Causal Machine Learning Analysis of All-Cause Mortality in Japanese Atomic-Bomb Survivors

The health consequences of ionizing radiation have long been studied, yet significant uncertainties remain, particularly at low doses. In particular, traditional dose-response models such as linear, linear-quadratic, threshold, or hormesis models, all impose specific assumptions about low-dose effects. In addition, while the goal of radiation epidemiological studies is ideally to uncover causal relationships between dose and health effects, most conventional data analysis techniques can only establish associations rather than causation. These limitations highlight the need for new analysis methodologies that can eliminate the need for a priori dose-response assumptions and can provide causal inferences more directly based on observational data.
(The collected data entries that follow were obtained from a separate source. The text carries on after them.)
(** * res-downloader: audio extraction and transcription session

    A shallow embedding of [core/asr.go] of res-downloader.  The repository
    carries two revisions of that file.  The revision that parses the
    container with [abema/go-mp4] (classifier, ADTS synthesis, sample table
    walk) is embedded at top level; the parts of the revision built on
    [gomedia/go-mp4] that differ from it are embedded in [Module Gomedia].

    Conventions.
    - A fixed-width Go integer is a [Z] with its wrap-around written out
      ([to_uint8], [to_uint16], [to_int64]).
    - A byte slice is a [list Z] of values below 256.
    - Go strings are [string]; a [map[string]bool] is a [gmap string bool].
    - Errors built with [fmt.Errorf] are constructors of [error] that keep
      the data the message is formatted from.
    - The network, the file system and the container parser are oracles
      bundled in records; every request the code issues is logged as an
      [Event], in program order. *)

From Stdlib Require Import ZArith Lia List Bool Ascii String.
From stdpp Require Import base option list strings pretty gmap.

Local Open Scope Z_scope.

(** ** Fixed-width integers *)

Definition to_uint8 (x : Z) : Z := x mod 2 ^ 8.
Definition to_uint16 (x : Z) : Z := x mod 2 ^ 16.

(** Conversion to [int64]: two's complement wrap-around. *)
Definition to_int64 (x : Z) : Z := (x + 2 ^ 63) mod 2 ^ 64 - 2 ^ 63.

(** The bit field [hi..lo] of [x], as in "bits 12..11 of the frame length". *)
Definition bits (hi lo x : Z) : Z := Z.land (Z.shiftr x lo) (2 ^ (hi - lo + 1) - 1).

(** ** Audio codec classifier *)

(** [gomp4.MP4AInfo]: the fields the code reads. *)
Record MP4AInfo := {
  OTI : Z;            (* uint8 *)
  AudOTI : Z;         (* uint8 *)
  ChannelCount : Z    (* uint16 *)
}.

Inductive audioCodecType :=
  | audioCodecAAC
  | audioCodecMP3
  | audioCodecHEAAC
  | audioCodecUnknown.

#[global] Instance audioCodecType_eq_dec : EqDecision audioCodecType.
Proof. solve_decision. Defined.

(** [%d] of a non-negative integer. *)
Definition fmt_d (n : Z) : string := pretty (Z.to_N n).

Definition hex_digit (d : Z) : string :=
  match d with
  | 0 => "0" | 1 => "1" | 2 => "2" | 3 => "3" | 4 => "4" | 5 => "5"
  | 6 => "6" | 7 => "7" | 8 => "8" | 9 => "9" | 10 => "A" | 11 => "B"
  | 12 => "C" | 13 => "D" | 14 => "E" | _ => "F"
  end.

(** [%02X] of a [uint8]. *)
Definition fmt_02X (n : Z) : string := hex_digit (n / 16) +:+ hex_digit (n mod 16).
Causal Machine Learning (CML) is a new approach designed to uncover how changes in one variable directly influence another, and with these motivations, a CML approach was, for the first time, implemented here to analyze radiation epidemiological data – in this case all-cause mortality data from Japanese A-bomb survivors. Compared to more traditional parametric approaches for analyzing radiation epidemiological data such as Poisson regression, CML makes no a priori assumptions about dose-effect response shapes ( e.g., linearity or thresholds). Extensive validation and refutation tests indicated that the proposed CML methodology is robust and is not overly sensitive to unmeasured confounding and noise. At moderate to high radiation doses, the CML analysis supports a causal increase in mortality with radiation exposure, with a statistically significant positive average treatment effect (p = 0.014). By contrast, no statistically significant causal increase in all-cause mortality was detected at doses below 0.05 Gy (50 mGy). These conclusions were drawn after adjusting for all available key covariates including attained age, age at exposure, and sex. We emphasize that this CML-based approach is not designed to validate or disprove any particular dose-response model. Rather this approach represents a new potentially complementary approach that does not rely on a priori functional form assumptions.